The four-week online operation launched on Wednesday will feature on social media and warns sexual predators who aim to abuse children they have nowhere to hide.
The £40,000 campaign outlines that child sexual exploitation (CSE) is child abuse and involves abusers gaining power over their victims using violence, coercion or intimidation.
They often target young people by offering them something, such as food, drugs, alcohol, gifts or affection, in return for sex.
The drive's digital launch was prefaced by two weeks of phone box adverts in places across Scotland where abusers are known to target young people.
Chief Constable Phil Gormley said: "Children across Scotland - both boys and girls - are being groomed for sex by predators.
"This kind of insidious behaviour can, at times, be hidden under a veil of seemingly innocent contact when in reality the child is being groomed to be sexually abused.
"Sexually exploiting a child will not be tolerated and our message to perpetrators is simple: we know how you operate, where you operate and the techniques you use. We're on to you.
"It is vital we work together with partners and across communities to raise awareness of CSE, of recognising the signs and focusing on prevention.
"Tackling child abuse in all its forms, including CSE, is one of Police Scotland's highest priorities. Our children deserve nothing less.''
The Scottish Government and children's charity Barnardo's Scotland are supporting the campaign.
Justice Secretary Michael Matheson said: "Keeping children safe from abuse and exploitation is a key priority for the Scottish Government and we fully support the work of Police Scotland to tackle those who prey on children.
"Police Scotland is doing excellent work to tackle all forms of child sexual abuse and it is important that perpetrators know that exploitation in any form will never be tolerated in Scotland.
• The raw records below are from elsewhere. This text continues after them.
(** A registry that holds the name [__builtins__] takes the key: the host
    module exports its own [__builtins__] attribute, the expression names
    it, and the base namespace, the effective namespace and the value of
    the expression are the module's dict, not an empty one. *)
Lemma builtins_entry_overridden_by_module :
  Backend_init py_builtins builtins_module None None None = Ok builtins_backend
  ∧ Expression_init tokenize_model "__builtins__" builtins_backend = Ok builtins_expression
  ∧ _base_namespace builtins_expression !! "__builtins__"
    = Some (ODict [("eval", OFunction "eval" None None)])
  ∧ (eff ← effective_namespace builtins_expression ∅; getattr eff "__builtins__")
    = Ok (ODict [("eval", OFunction "eval" None None)])
  ∧ Expression_eval (py_eval_model test_host_call) builtins_expression ∅
    = Ok (ODict [("eval", OFunction "eval" None None)]).
Proof.
  split; [apply backend_of_ok; vm_compute; reflexivity|].
  split; [apply expression_of_ok; vm_compute; reflexivity|].
  repeat split; vm_compute; reflexivity.
Qed.

(** ** What [eval] raises *)

Lemma elem_of_Some_elements (name : option string) (X : gset string) :
  name ∈ Some <$> elements X ↔ ∃ n, name = Some n ∧ n ∈ X.
Proof.
  rewrite list_elem_of_fmap. split.
  - intros (n & -> & Hn). exists n. by rewrite <-elem_of_elements.
  - intros (n & -> & Hn). exists n. by rewrite elem_of_elements.
Qed.

(** [eval] hands on what Python's [eval] gives, except for a [NameError]
    that names a missing free variable. *)
Lemma Expression_eval_cases py_eval e namespace eff :
  effective_namespace e namespace = Ok eff →
  Expression_eval py_eval e namespace =
  match py_eval (expr e) eff with
  | Raise (NameError name) =>
      if bool_decide (name ∈ Some <$> elements (missing_names e namespace))
      then Raise (PinasNameError (elements (missing_names e namespace)))
      else Raise (NameError name)
  | r => r
  end.
Proof. intros Heff. unfold Expression_eval. by rewrite Heff. Qed.

Lemma effective_namespace_raise e namespace x :
  effective_namespace e namespace = Raise x →
  ∃ n, n ∈ free_variables e ∧ x = ValueError ("'" +:+ n +:+ "' is ambiguous").
Proof.
  unfold effective_namespace.
  pose proof (supply_free_spec namespace (elements (free_variables e)) (_base_namespace e)
                (NoDup_elements _)) as Hspec.
  destruct (supply_free _ _ _) as [eff1|y]; simpl; [done|].
  intros [= <-]. destruct Hspec as (n & Hn & _ & ->). exists n. set_solver.
Qed.

(** C2, as amended: [eval] on a constructed [Expression] raises only the
    ambiguous-name [ValueError], the [PinasNameError] that lists the missing
    free variables, or the very exception that Python's [eval] raises for the
    normalised text in the effective namespace.  The checks that raise
    [PinasExpressionError] all sit in the constructor; a [SyntaxError],
    however, can still come out of [eval], because the constructor looks at
    tokens and not at the grammar. *)
Theorem eval_raises
    (py_eval : string → gmap string obj → result obj)
    (e : Expression) (namespace : gmap string obj) (x : exn) :
  Expression_eval py_eval e namespace = Raise x →
  (∃ n, n ∈ free_variables e ∧ x = ValueError ("'" +:+ n +:+ "' is ambiguous"))
  ∨ x = PinasNameError (elements (missing_names e namespace))
  ∨ (∃ eff, effective_namespace e namespace = Ok eff ∧ py_eval (expr e) eff = Raise x).
Proof.
  intros Hraise.
  destruct (effective_namespace e namespace) as [eff|y] eqn:Heff.
  - rewrite (Expression_eval_cases _ _ _ _ Heff) in Hraise.
    destruct (py_eval (expr e) eff) as [v|z] eqn:Hpy; [done|].
    destruct z; try (right; right; exists eff; by simplify_eq).
    case_bool_decide; simplify_eq; [by right; left|].
    right. right. by exists eff.
  - unfold Expression_eval in Hraise. rewrite Heff in Hraise. simpl in Hraise.
    simplify_eq. left. by apply (effective_namespace_raise e namespace).
Qed.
"Everyone has a responsibility to protect the most vulnerable in society by reporting signs of child exploitation and abuse so it can be stopped.''
Barnardo's Scotland director Martin Crewe said: "We urge the public to recognise the signs of exploitation and report concerns so that together we can eradicate this awful abuse of children.''
Anyone concerned about a child who they believe may be being sexually exploited, or who has concerns about someone they think may be sexually exploiting a young person, is asked to call 101, social work or Crimestoppers.